Ahora Europa ya sabía lo que era luchar contra los mongoles. Según la táctica de Gengis Kan, el primer golpe debía sembrar el terror hasta en los rincones más apartados del país, paralizar a los habitantes por el instinto elemental e inevitable de conservación, hacerles comprender que toda resistencia sería inútil. De las ciudades sólo debía quedar lo que podía servir a los mongoles: mujeres jóvenes, hábiles artesanos y esclavos robustos, útiles para la prosecución de la guerra. Los fugitivos que lograsen escapar de la matanza llevarían consigo la imagen de los horrores cometidos; no hablarían más que de asesinatos, incendios, violaciones, crueldades. Así fue, y la gente abandonaba sus ciudades, incendiaba sus aldeas, huía ante aquellos terribles jinetes, que creía eran el diablo en persona, el azote de Dios, refugiándose en las plazas fuertes, escondiéndose en las selvas o regiones impracticables. Del apelativo de la raza, talaros, que acababa de llegar de Oriente, formaron el vocablo «tártaros», o sea descendientes de Tártaro, surgidos del mundo subterráneo.

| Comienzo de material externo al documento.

(** Extra X9. One update of the cycle duration sensor either keeps
    [total_cycles] and [last_cycle_duration] and leaves an open cycle's start
    as it was, or closes the open cycle: [total_cycles] grows by one and
    [last_cycle_duration] is the value the sensor showed for the cycle. *)
Theorem cycle_handle_update_counts now d cs :
  let cs' := cycle_handle_update now d cs in
  (cs_total_cycles cs' = cs_total_cycles cs /\
   cs_last_cycle_duration cs' = cs_last_cycle_duration cs /\
   (cs_cycle_start cs <> None -> cs_cycle_start cs' = cs_cycle_start cs)) \/
  (cs_total_cycles cs' = cs_total_cycles cs + 1 /\
   cs_cycle_start cs <> None /\ cs_cycle_start cs' = None /\
   cs_last_cycle_duration cs' = cycle_native_value now cs).
Proof.
  cbv zeta. unfold cycle_handle_update, cycle_native_value.
  destruct (pyval_is_str _ STATE_RUNNING).
  - destruct (cs_cycle_start cs) eqn:E; left; cbn; rewrite ?E.
    + repeat split.
    + repeat split. intros H. contradiction H. reflexivity.
  - destruct (cs_cycle_start cs) eqn:E.
    + destruct (_ || _).
      * right. cbn. repeat split. discriminate.
      * left. rewrite E. repeat split.
    + left. repeat split; auto.
Qed.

Nadie sospechaba que aquellos horrores eran un método de guerra, lo mismo que aparentar venir en número incalculable. Los ejércitos mongoles que operaron en Europa no eran, en conjunto, más de 150 000 jinetes. Pero conducidos con una bien ideada estrategia, habituados a actuar sobre enormes extensiones de las que los europeos no tenían idea, dotados de una velocidad que los ejércitos de caballería, con sus pesadas armaduras, ni siquiera podían imaginar, les era posible asolar a un país de cien kilómetros a la redonda, y, al día siguiente, reunidos de nuevo, vencerlos. Este ardid hacía creer que era imposible que se tratase de los mismos mongoles; y así, en la fantasía de los europeos, la multitud de los «tártaros» crecía hasta rayar en lo fabuloso.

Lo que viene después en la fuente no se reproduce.